Non-price coordination works when the constraints are known and computable.
So in principle, yes.

The sticking point is not physics.

(2) Politically / socially feasible?
Almost certainly no — at least not in any near time horizon.

Peter Joseph’s blueprint presupposes a species-level willingness to:

  • give up property as primary organizing norm

  • relinquish competitive positional consumption

  • trust a planetary cybernetic coordination system

  • shift cultural value away from domination/status

In other words, his system goal requires an anthropological revolution first.

He never proves how you get from here → there.
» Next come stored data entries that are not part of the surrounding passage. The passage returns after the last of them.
(** X16: Activation only ever sets flags: whatever the token string and
    whichever saves are committed, the request leaves posts, authors,
    categories and subscriptions alone, adds or removes no token and no
    user, and a token that was flagged or a user who was active before is
    so afterwards. *)
Theorem activation_only_sets_flags (writes : list bool) (db : DB.t) (now : Z)
  (token : string) :
  let db' := store_after (ActivationView_get writes db now token) in
  DB.posts db' = DB.posts db
  /\ DB.authors db' = DB.authors db
  /\ DB.categories db' = DB.categories db
  /\ DB.subscriptions db' = DB.subscriptions db
  /\ map ActivationToken.id (DB.tokens db') = map ActivationToken.id (DB.tokens db)
  /\ map User.id (DB.users db') = map User.id (DB.users db)
  /\ (forall pk, token_flag db pk = Some true -> token_flag db' pk = Some true)
  /\ (forall pk, user_flag db pk = Some true -> user_flag db' pk = Some true).
Proof.
  unfold ActivationView_get.
  destruct (lookup db token) as [[a u]|[]]; simpl; auto 10.
  destruct (Models.is_expired now a); simpl; auto 10.
  destruct (ActivationToken.activated a); simpl; auto 10.
  unfold ActivationToken_save, User_save.
  pose proof (keys_kept_by_update ActivationToken.id
                (ActivationToken.set_activated true a) (DB.tokens db)) as Hk.
  pose proof (keys_kept_by_update User.id (User.set_is_active true u) (DB.users db))
    as Hu.
  assert (Ht : forall pk, token_flag db pk = Some true ->
                 option_map ActivationToken.activated
                   (find (fun r => Nat.eqb (ActivationToken.id r) pk)
                      (map (fun r => if Nat.eqb (ActivationToken.id r) (ActivationToken.id a)
                                     then ActivationToken.set_activated true a else r)
                           (DB.tokens db))) = Some true).
  { intros pk H.
    exact (flag_kept_by_update ActivationToken.id ActivationToken.activated
             (ActivationToken.set_activated true a) pk (DB.tokens db) eq_refl H). }
  assert (Hv : forall pk, user_flag db pk = Some true ->
                 option_map User.is_active
                   (find (fun r => Nat.eqb (User.id r) pk)
                      (map (fun r => if Nat.eqb (User.id r) (User.id u)
                                     then User.set_is_active true u else r)
                           (DB.users db))) = Some true).
  { intros pk H.
    exact (flag_kept_by_update User.id User.is_active
             (User.set_is_active true u) pk (DB.users db) eq_refl H). }
  destruct (nth 0 writes true); simpl; auto 10.
  destruct (nth 1 writes true); simpl; unfold token_flag, user_flag; simpl; auto 10.
Qed.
This is where his dream breaks.

Historically:

  • transformations in mode of production occur because the old mode becomes unbearable AND a new class has enough power to impose alternatives.

Peter Joseph’s vision has:

  • no class agent

  • no historical mechanism

  • no path of transition

He basically has an end state but no politics of means.

So: physically viable, politically implausible.

A deeper issue

Post scarcity theorists always under-account for status.

“Scarcity” isn’t just material; it is rank.

Humans make artificial scarcity (luxury goods, exclusivity) even when material abundance exists. That’s the G. Veblen / Bataille / Bourdieu insight.

A world where provisioning is solved does not eliminate “why would I prefer X over Y” or “am I more valuable than him/her/them.” It just shifts the arena.

He is right that capitalism enforces perverse incentives,
but he underestimates that humans generate perverse incentives even if capitalism vanished — because some of those incentives are baked into social primate biology.

So the honest answer

His ideas should be treated as a regulative ideal — like Kant’s regulative ideals — a north star.

They help diagnose:

  • how capitalism scaffolds pathological incentive structures

  • how markets are information-poor relative to computation

  • how we could do technical provisioning differently

But as a program for actual political transition:
it has no engine.
No force.
No agent.

It remains a moral architecture, not a political project.